■ TASK DIRECTIONS ■
Return exactly the lines of the records below, starting at the line that contains "Lemma main_low (k" and ending at the line that contains "hd_pages : (forall", with both of those lines kept.

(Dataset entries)
◆ ◆ ◆ ◆ ◆

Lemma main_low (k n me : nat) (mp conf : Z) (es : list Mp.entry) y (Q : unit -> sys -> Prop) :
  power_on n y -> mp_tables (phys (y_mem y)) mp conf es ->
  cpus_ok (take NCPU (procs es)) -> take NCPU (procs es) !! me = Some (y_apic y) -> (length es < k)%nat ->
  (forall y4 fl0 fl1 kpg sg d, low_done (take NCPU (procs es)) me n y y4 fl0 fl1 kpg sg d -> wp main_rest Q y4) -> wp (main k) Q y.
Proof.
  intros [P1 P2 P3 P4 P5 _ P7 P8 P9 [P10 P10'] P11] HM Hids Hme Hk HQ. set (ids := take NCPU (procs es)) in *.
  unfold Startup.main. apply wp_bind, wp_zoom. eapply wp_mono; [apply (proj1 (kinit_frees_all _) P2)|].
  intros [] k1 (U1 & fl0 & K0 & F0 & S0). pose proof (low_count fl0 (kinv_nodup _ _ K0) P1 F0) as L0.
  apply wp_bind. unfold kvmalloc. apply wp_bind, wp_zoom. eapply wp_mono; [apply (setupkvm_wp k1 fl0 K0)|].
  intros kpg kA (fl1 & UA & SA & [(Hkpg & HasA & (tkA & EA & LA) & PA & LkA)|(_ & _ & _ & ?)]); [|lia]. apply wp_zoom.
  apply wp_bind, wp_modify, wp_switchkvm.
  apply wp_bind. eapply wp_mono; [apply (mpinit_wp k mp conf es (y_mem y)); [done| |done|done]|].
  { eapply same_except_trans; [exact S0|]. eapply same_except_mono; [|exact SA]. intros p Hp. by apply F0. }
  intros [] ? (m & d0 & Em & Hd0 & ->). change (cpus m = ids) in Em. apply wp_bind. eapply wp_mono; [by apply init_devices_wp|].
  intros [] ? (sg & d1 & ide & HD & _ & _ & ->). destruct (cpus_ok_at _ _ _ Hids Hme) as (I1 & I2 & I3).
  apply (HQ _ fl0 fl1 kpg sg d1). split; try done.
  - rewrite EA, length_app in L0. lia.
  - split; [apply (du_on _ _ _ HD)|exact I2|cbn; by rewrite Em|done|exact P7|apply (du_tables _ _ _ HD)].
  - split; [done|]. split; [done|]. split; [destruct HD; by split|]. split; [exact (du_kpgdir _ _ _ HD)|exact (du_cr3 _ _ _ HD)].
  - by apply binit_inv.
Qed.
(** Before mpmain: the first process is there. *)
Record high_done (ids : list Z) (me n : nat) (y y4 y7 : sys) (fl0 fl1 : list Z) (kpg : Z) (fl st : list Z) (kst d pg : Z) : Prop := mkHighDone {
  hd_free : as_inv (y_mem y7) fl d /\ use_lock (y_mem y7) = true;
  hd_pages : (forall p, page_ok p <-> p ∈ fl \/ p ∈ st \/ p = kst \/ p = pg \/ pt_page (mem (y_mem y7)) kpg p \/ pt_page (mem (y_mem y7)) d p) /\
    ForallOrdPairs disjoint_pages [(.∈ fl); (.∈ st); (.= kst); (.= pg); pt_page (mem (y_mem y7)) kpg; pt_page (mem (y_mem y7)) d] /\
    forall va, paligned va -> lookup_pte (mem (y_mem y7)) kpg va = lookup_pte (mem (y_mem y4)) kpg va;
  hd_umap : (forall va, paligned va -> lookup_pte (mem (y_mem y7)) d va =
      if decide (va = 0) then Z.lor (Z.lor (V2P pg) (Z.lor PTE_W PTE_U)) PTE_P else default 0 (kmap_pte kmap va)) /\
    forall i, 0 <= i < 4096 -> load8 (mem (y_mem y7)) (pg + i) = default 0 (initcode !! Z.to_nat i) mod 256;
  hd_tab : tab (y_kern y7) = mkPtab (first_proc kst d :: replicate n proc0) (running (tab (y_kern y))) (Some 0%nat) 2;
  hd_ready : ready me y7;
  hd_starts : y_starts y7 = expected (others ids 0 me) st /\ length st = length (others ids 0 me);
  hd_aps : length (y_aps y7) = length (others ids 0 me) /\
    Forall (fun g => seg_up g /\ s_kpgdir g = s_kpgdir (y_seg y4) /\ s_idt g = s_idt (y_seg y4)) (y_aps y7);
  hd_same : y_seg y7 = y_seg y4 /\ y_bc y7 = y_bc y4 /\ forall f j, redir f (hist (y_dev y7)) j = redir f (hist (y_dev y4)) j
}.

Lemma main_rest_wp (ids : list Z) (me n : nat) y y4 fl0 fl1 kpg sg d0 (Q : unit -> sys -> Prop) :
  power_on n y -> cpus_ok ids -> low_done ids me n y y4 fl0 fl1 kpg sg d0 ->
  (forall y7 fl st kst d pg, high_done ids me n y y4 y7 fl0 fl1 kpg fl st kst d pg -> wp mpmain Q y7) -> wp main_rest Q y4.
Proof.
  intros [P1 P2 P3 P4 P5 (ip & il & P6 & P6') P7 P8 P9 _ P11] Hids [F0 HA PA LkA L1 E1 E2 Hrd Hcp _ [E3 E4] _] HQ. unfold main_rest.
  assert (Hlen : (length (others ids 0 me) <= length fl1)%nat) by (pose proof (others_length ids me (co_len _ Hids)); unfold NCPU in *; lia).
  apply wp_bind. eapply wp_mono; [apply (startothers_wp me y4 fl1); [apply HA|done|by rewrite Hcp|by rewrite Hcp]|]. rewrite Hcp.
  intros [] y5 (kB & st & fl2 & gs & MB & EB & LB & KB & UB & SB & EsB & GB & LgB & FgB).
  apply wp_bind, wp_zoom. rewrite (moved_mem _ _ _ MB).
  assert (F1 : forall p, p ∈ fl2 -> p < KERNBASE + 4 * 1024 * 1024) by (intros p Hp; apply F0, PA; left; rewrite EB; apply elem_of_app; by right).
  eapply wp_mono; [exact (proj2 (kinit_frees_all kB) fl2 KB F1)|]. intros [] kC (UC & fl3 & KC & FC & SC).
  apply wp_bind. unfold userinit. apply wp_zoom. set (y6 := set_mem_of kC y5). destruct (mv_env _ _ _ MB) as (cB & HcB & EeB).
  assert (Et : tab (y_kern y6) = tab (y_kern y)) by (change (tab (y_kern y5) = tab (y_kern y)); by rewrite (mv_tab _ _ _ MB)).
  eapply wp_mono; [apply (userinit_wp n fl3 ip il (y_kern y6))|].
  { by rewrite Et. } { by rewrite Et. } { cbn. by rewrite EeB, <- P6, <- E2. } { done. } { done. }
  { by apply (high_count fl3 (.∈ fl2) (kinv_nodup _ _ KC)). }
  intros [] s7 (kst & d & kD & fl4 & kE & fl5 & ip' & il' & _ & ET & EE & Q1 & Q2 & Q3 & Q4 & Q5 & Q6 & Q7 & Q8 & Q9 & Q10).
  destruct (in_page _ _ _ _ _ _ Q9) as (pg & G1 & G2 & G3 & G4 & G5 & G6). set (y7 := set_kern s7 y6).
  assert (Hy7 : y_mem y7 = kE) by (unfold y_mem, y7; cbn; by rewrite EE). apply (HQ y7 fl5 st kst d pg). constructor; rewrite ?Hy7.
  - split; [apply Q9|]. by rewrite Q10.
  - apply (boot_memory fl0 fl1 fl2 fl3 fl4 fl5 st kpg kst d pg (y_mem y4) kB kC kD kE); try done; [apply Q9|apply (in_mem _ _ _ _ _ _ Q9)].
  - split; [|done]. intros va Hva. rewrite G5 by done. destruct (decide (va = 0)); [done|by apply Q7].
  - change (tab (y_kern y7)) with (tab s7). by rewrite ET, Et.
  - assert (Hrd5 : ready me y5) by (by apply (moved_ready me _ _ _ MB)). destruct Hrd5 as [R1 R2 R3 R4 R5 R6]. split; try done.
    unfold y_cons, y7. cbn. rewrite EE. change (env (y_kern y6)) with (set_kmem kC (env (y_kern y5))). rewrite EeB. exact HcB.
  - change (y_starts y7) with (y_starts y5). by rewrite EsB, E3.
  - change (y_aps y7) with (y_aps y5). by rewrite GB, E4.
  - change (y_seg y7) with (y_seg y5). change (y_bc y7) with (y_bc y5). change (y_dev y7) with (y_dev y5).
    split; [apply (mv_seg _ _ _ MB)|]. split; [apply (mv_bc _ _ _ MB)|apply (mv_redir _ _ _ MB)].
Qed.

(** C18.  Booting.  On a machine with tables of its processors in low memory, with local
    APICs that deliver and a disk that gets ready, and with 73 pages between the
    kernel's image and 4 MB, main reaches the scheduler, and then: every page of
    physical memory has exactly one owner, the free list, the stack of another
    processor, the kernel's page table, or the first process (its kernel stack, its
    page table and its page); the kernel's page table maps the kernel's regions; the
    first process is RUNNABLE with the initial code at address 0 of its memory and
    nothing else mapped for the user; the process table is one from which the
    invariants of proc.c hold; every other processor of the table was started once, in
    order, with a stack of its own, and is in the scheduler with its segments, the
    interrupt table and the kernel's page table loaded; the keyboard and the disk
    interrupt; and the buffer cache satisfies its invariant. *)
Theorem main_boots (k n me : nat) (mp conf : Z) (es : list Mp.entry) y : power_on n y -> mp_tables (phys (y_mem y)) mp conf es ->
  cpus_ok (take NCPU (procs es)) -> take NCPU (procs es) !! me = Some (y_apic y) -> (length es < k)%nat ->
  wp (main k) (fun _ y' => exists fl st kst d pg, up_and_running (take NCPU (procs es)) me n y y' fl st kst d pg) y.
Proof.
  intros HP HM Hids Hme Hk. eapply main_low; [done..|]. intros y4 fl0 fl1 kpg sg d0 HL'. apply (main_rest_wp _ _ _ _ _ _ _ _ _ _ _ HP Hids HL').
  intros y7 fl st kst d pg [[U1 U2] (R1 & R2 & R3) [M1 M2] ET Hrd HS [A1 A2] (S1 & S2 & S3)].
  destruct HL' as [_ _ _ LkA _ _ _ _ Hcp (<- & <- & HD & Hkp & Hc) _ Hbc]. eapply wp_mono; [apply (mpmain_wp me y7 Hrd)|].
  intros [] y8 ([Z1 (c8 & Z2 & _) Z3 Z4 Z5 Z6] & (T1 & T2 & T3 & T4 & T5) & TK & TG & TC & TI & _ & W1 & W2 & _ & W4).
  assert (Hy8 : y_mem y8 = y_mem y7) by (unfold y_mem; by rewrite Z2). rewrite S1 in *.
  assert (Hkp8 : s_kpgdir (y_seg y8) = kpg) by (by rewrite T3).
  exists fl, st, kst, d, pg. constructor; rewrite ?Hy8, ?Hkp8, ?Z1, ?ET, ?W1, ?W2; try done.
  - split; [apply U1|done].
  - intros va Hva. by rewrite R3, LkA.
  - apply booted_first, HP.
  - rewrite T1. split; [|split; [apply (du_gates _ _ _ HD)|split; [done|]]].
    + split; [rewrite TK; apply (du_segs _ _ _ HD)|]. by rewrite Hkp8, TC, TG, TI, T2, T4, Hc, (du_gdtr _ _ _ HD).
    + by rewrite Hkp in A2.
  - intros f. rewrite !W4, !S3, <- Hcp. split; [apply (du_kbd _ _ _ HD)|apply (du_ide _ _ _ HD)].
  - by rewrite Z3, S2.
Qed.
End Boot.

◆ ◆ ◆ ◆ ◆

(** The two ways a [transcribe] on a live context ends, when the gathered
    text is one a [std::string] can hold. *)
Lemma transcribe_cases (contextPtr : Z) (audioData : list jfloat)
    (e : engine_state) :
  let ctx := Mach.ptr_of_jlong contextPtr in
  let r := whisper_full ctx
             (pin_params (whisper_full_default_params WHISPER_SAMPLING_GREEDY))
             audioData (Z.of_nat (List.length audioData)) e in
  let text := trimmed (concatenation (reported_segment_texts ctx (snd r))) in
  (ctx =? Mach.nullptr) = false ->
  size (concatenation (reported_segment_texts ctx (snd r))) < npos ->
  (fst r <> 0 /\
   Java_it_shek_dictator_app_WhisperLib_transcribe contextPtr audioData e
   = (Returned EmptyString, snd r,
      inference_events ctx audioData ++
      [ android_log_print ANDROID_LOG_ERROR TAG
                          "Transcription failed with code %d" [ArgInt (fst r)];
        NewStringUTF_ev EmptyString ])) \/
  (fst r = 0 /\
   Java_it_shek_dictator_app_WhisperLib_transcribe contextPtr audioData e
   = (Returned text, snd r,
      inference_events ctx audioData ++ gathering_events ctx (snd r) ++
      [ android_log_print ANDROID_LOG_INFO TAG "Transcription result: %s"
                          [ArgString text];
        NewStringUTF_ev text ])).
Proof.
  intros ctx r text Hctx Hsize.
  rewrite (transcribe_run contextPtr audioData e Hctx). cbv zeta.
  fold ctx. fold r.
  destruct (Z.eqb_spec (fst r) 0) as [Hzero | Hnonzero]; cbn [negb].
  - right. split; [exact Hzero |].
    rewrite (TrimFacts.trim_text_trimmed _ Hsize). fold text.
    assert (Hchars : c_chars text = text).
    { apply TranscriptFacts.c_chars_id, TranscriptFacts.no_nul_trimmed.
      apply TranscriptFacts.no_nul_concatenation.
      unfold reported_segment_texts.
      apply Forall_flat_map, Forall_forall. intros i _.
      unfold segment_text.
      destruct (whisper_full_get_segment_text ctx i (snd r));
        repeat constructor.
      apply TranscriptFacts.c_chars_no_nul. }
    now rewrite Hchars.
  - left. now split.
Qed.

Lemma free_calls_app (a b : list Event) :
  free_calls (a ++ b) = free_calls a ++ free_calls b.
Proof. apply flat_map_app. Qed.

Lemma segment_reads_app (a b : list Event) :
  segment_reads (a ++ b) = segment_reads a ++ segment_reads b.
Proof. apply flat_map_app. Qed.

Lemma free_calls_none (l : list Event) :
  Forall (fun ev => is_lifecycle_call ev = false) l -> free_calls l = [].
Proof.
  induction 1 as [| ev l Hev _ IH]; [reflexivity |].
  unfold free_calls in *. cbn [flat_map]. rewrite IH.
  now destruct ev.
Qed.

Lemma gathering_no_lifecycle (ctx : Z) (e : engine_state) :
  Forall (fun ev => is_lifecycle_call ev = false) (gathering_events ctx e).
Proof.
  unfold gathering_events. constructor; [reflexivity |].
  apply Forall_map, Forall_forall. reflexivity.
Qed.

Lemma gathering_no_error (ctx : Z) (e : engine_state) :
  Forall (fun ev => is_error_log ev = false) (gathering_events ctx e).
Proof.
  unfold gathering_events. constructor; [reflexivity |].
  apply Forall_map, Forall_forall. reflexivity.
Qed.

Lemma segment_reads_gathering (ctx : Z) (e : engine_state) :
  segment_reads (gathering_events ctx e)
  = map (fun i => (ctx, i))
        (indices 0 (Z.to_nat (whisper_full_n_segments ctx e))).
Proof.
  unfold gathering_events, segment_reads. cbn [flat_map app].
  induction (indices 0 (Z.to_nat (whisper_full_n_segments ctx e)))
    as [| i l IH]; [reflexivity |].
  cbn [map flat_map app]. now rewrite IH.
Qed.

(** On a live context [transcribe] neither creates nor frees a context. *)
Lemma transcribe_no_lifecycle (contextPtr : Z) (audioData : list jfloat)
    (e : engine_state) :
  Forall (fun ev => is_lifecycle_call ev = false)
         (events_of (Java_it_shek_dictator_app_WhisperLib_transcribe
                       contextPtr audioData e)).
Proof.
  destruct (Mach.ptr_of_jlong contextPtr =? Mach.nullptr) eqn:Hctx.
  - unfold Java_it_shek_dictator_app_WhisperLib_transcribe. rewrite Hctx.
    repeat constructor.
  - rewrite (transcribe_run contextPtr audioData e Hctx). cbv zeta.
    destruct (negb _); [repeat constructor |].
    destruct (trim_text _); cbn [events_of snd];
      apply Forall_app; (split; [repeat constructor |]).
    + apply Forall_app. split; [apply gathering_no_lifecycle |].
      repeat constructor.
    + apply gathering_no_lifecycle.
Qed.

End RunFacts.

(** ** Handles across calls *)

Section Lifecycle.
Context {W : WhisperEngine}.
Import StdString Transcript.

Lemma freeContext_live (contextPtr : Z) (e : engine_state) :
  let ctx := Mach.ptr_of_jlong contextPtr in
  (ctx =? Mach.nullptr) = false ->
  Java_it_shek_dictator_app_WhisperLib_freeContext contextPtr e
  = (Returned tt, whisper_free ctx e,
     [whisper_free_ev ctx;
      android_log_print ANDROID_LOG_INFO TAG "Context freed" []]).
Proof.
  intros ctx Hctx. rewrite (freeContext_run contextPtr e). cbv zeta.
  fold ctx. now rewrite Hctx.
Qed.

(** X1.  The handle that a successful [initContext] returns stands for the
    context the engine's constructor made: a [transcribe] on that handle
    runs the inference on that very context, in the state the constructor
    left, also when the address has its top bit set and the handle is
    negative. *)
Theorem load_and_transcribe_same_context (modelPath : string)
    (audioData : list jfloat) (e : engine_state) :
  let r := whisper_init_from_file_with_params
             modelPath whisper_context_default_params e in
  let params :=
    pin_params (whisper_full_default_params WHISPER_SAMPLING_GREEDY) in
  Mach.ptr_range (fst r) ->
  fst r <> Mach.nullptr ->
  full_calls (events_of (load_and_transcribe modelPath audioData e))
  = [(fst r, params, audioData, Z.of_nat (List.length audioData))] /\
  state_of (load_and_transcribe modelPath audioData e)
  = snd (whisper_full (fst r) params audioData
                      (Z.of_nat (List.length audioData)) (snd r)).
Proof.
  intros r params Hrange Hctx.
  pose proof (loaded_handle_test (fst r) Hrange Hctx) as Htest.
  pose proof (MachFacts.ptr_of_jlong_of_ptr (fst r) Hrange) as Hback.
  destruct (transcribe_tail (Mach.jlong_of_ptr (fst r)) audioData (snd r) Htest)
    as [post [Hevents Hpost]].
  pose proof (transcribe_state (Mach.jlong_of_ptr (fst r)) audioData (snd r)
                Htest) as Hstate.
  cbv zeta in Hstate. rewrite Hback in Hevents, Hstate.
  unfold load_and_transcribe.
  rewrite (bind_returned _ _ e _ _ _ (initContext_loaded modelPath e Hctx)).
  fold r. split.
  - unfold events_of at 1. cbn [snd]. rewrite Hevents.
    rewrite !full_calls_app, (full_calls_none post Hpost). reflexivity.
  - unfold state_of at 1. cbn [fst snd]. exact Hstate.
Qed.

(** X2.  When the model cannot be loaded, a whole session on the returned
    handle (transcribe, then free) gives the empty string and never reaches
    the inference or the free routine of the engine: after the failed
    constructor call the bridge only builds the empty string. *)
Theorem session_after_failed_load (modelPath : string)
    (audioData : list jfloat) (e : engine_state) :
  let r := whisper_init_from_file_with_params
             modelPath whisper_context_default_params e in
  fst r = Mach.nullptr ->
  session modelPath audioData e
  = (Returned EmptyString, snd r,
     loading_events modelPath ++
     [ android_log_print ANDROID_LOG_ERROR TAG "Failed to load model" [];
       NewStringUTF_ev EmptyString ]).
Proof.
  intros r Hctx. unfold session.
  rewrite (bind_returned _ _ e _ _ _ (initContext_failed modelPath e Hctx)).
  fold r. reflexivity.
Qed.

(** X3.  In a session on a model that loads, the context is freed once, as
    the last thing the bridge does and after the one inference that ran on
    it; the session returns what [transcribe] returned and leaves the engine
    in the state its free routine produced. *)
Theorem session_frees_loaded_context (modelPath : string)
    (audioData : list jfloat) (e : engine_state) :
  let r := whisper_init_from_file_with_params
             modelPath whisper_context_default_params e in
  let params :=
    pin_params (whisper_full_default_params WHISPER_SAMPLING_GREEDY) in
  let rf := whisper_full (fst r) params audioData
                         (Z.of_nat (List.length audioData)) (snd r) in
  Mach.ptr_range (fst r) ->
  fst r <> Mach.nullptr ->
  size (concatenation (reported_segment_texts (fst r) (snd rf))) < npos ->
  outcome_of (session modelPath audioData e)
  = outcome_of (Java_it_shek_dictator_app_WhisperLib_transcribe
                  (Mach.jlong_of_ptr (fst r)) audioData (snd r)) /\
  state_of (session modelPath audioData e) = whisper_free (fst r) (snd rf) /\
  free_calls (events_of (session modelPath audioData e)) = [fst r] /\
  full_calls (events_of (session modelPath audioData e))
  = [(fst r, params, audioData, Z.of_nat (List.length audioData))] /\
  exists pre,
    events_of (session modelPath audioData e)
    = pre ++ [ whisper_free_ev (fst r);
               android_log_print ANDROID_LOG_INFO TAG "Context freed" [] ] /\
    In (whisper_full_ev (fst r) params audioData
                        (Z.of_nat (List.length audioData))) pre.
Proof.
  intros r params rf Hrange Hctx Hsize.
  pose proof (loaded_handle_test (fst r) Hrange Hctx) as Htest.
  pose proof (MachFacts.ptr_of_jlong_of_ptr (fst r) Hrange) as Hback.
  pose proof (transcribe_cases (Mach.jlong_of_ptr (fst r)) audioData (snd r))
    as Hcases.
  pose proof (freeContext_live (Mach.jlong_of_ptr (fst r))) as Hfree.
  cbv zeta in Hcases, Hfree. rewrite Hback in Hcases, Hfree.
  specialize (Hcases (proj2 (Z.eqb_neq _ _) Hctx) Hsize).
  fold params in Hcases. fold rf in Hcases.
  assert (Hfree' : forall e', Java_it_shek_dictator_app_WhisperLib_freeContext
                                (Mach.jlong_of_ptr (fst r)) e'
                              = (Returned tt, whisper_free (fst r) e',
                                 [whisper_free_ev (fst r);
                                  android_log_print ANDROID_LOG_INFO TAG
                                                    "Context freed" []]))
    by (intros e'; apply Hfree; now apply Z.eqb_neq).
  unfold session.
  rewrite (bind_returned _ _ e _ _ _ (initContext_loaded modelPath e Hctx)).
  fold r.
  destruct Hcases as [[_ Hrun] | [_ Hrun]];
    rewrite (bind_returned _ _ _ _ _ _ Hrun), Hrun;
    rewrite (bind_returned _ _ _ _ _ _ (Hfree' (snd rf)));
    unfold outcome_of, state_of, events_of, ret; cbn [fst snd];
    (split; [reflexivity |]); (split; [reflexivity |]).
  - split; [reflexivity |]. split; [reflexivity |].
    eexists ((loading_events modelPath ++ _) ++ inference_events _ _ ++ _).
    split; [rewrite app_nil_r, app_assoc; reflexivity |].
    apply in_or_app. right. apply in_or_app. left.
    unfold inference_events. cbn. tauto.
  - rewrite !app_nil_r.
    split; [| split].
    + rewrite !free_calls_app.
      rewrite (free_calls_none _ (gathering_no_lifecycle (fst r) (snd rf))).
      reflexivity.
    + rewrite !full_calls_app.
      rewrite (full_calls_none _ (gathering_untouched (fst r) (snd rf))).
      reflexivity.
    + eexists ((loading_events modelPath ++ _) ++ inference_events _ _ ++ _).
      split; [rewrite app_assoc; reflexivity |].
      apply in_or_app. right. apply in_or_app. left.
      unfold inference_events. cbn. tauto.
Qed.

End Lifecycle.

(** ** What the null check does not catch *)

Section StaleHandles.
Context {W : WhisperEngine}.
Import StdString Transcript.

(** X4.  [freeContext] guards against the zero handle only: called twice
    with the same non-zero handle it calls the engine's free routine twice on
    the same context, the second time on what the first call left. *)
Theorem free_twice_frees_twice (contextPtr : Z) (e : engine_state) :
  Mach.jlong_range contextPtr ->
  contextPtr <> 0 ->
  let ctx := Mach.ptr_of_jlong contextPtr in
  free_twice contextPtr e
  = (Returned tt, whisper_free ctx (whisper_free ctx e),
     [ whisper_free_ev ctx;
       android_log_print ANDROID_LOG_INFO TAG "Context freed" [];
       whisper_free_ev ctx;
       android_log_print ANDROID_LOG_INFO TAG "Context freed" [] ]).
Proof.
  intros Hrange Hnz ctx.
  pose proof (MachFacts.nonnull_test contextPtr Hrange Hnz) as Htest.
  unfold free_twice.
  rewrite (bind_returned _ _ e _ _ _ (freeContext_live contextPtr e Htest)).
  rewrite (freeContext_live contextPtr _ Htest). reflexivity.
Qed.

◆ ◆ ◆ ◆ ◆

■ EXERCISE ANSWER ■
Lemma main_low (k n me : nat) (mp conf : Z) (es : list Mp.entry) y (Q : unit -> sys -> Prop) :
  power_on n y -> mp_tables (phys (y_mem y)) mp conf es ->
  cpus_ok (take NCPU (procs es)) -> take NCPU (procs es) !! me = Some (y_apic y) -> (length es < k)%nat ->
  (forall y4 fl0 fl1 kpg sg d, low_done (take NCPU (procs es)) me n y y4 fl0 fl1 kpg sg d -> wp main_rest Q y4) -> wp (main k) Q y.
Proof.
  intros [P1 P2 P3 P4 P5 _ P7 P8 P9 [P10 P10'] P11] HM Hids Hme Hk HQ. set (ids := take NCPU (procs es)) in *.
  unfold Startup.main. apply wp_bind, wp_zoom. eapply wp_mono; [apply (proj1 (kinit_frees_all _) P2)|].
  intros [] k1 (U1 & fl0 & K0 & F0 & S0). pose proof (low_count fl0 (kinv_nodup _ _ K0) P1 F0) as L0.
  apply wp_bind. unfold kvmalloc. apply wp_bind, wp_zoom. eapply wp_mono; [apply (setupkvm_wp k1 fl0 K0)|].
  intros kpg kA (fl1 & UA & SA & [(Hkpg & HasA & (tkA & EA & LA) & PA & LkA)|(_ & _ & _ & ?)]); [|lia]. apply wp_zoom.
  apply wp_bind, wp_modify, wp_switchkvm.
  apply wp_bind. eapply wp_mono; [apply (mpinit_wp k mp conf es (y_mem y)); [done| |done|done]|].
  { eapply same_except_trans; [exact S0|]. eapply same_except_mono; [|exact SA]. intros p Hp. by apply F0. }
  intros [] ? (m & d0 & Em & Hd0 & ->). change (cpus m = ids) in Em. apply wp_bind. eapply wp_mono; [by apply init_devices_wp|].
  intros [] ? (sg & d1 & ide & HD & _ & _ & ->). destruct (cpus_ok_at _ _ _ Hids Hme) as (I1 & I2 & I3).
  apply (HQ _ fl0 fl1 kpg sg d1). split; try done.
  - rewrite EA, length_app in L0. lia.
  - split; [apply (du_on _ _ _ HD)|exact I2|cbn; by rewrite Em|done|exact P7|apply (du_tables _ _ _ HD)].
  - split; [done|]. split; [done|]. split; [destruct HD; by split|]. split; [exact (du_kpgdir _ _ _ HD)|exact (du_cr3 _ _ _ HD)].
  - by apply binit_inv.
Qed.
(** Before mpmain: the first process is there. *)
Record high_done (ids : list Z) (me n : nat) (y y4 y7 : sys) (fl0 fl1 : list Z) (kpg : Z) (fl st : list Z) (kst d pg : Z) : Prop := mkHighDone {
  hd_free : as_inv (y_mem y7) fl d /\ use_lock (y_mem y7) = true;
  hd_pages : (forall p, page_ok p <-> p ∈ fl \/ p ∈ st \/ p = kst \/ p = pg \/ pt_page (mem (y_mem y7)) kpg p \/ pt_page (mem (y_mem y7)) d p) /\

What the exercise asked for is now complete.